Most visitors to Ha'apai spend their time on Lifuka (11 square km) and its adjacent islands. There are convenient facilities in Pangai, a sleepy big village (3,000 inhabitants) strung along Holopeka Road parallel to the beach. There's even electric lighting! The small market in Pangai sells little more than bananas and watermelon. The modern high school in the northern section of the village was donated by the People's Republic of China in 2001. Although Lifuka is Tonga's fourth most populous island, it's only a 10-minute walk out of this "metropolis;" then you're all alone among the coconut palms or strolling along an endless deserted beach. The most convenient and enjoyable way to explore Lifuka and Foa is by rented bicycle.
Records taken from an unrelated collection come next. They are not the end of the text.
Fixpoint visit_all (fuel : nat) (deps : gmap string (list string)) (ids : list string) (st : WaveVisit)
  : option (result PlanningError WaveVisit) :=
  match ids with
  | [] => Some (Ok st)
  | id :: ids' =>
      match visit_planning_wave_dependency fuel deps id st with
      | Some (Ok st') => visit_all fuel deps ids' st'
      | other => other
      end
  end.

Definition dependency_map (waves : list PlanningWaveDeclaration) : gmap string (list string) :=
  foldl (λ m wave, <[wv_id wave := wv_dependencies wave]> m) ∅ waves.

(** Two more than the number of waves is fuel enough ([Graph.dfs_all_spec]). *)
Definition validate_planning_wave_acyclic (waves : list PlanningWaveDeclaration) : option (result PlanningError unit) :=
  let deps := dependency_map waves in
  match visit_all (S (S (size (dom deps)))) deps (map wv_id waves)
          {| vs_visiting := ∅; vs_visited := ∅; vs_stack := [] |} with
  | Some (Ok _) => Some (Ok tt)
  | Some (Err e) => Some (Err e)
  | None => None
  end.

(** The first loop of [validate_planning_waves]: the names so far. *)
Definition name_wave (role_names : list string) (names : gset string) (wave : PlanningWaveDeclaration)
  : result PlanningError (gset string) :=
  if negb (bool_decide (wv_role wave ∈ role_names))
  then Err (BadDeclaration ("wave " +:+ wv_id wave +:+ " references unknown role " +:+ wv_role wave))
  else if bool_decide (wv_id wave ∈ names) then Err (BadDeclaration ("duplicate planning_wave " +:+ wv_id wave))
  else Ok ({[wv_id wave]} ∪ names).

Definition check_dependency (names : gset string) (wave : PlanningWaveDeclaration) (dependency : string)
  : result PlanningError unit :=
  if dependency =s wv_id wave then Err (BadDeclaration ("wave " +:+ wv_id wave +:+ " depends on itself"))
  else if negb (bool_decide (dependency ∈ names))
  then Err (BadDeclaration ("wave " +:+ wv_id wave +:+ " references unknown dependency " +:+ dependency))
  else Ok tt.

Definition check_wave_names (roles : list PlanningAssignmentRole) (waves : list PlanningWaveDeclaration)
  : result PlanningError unit :=
  names ← fold_res (name_wave (map ar_role roles)) ∅ waves;
  for_each (λ wave, for_each (check_dependency names wave) (wv_dependencies wave)) waves.

Definition validate_planning_waves (roles : list PlanningAssignmentRole) (waves : list PlanningWaveDeclaration)
  : option (result PlanningError unit) :=
  match check_wave_names roles waves with
  | Err e => Some (Err e)
  | Ok _ => validate_planning_wave_acyclic waves
  end.

(** [PlanningPolicy::parse]; [None] is a panic. *)
Definition parse_policy (int_error : string → string) (text : string) : option (result PlanningError PlanningPolicy) :=
  match
    declarations ← parse_declarations int_error text;
    roles ← parse_planning_assignment_roles int_error text;
    planning_wave_cap ← parse_top_level_u8 int_error text "planning_wave_cap " "default=";
    if planning_wave_cap =? 0 then Err (BadDeclaration "zero planning_wave_cap")
    else
      planning_max_attempts ← parse_top_level_u8 int_error text "planning_launch_attempts " "max=";
      if planning_max_attempts =? 0 then Err (BadDeclaration "zero planning_launch_attempts")
      else
        waves ← parse_planning_waves int_error text;
        Ok {| pp_assignment_cap := pd_assignment_cap declarations; pp_planning_wave_cap := planning_wave_cap;
              pp_planning_max_attempts := planning_max_attempts; pp_roles := roles; pp_waves := waves |}
  with
  | Err e => Some (Err e)
  | Ok policy =>
      match validate_planning_waves (pp_roles policy) (pp_waves policy) with
      | None => None
      | Some (Err e) => Some (Err e)
      | Some (Ok _) => Some (Ok policy)
      end
  end.

(** ** Assignments *)

Definition wave_includes_ordinal (wave : PlanningWaveDeclaration) (ordinal : Z) : bool :=
  match wv_ordinals wave with None => true | Some ordinals => bool_decide (ordinal ∈ ordinals) end.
It was near the north end of Lifuka that Captain Cook was so well received in 1777 that he called these the Friendly Islands. On the same spot in 1806, the crew of the British privateer Port-au-Prince received a different welcome when Tongan warriors stormed aboard and murdered most of the crew. The captain's clerk, William Mariner, age 15, was spared and Chief Finau 'Ulukalala II took him under his protection. Mariner remained in Tonga four years, participating in 'Ulukalala's conquest of Tongatapu using a cannon taken from the ship. Eventually a passing ship carried him back to England, where he spent the rest of his life as a stockbroker, accidentally drowning in the Thames in 1853. In 1816, Mariner published An Account of the Natives of the Tongan Islands in the South Pacific Ocean, the classic narration of pre-Christian Tonga. Scuba divers can visit an anchor from the Port-au-Prince which was rediscovered in 2009.
Continue to Lifuka & Vicinity: Sights of Pangai »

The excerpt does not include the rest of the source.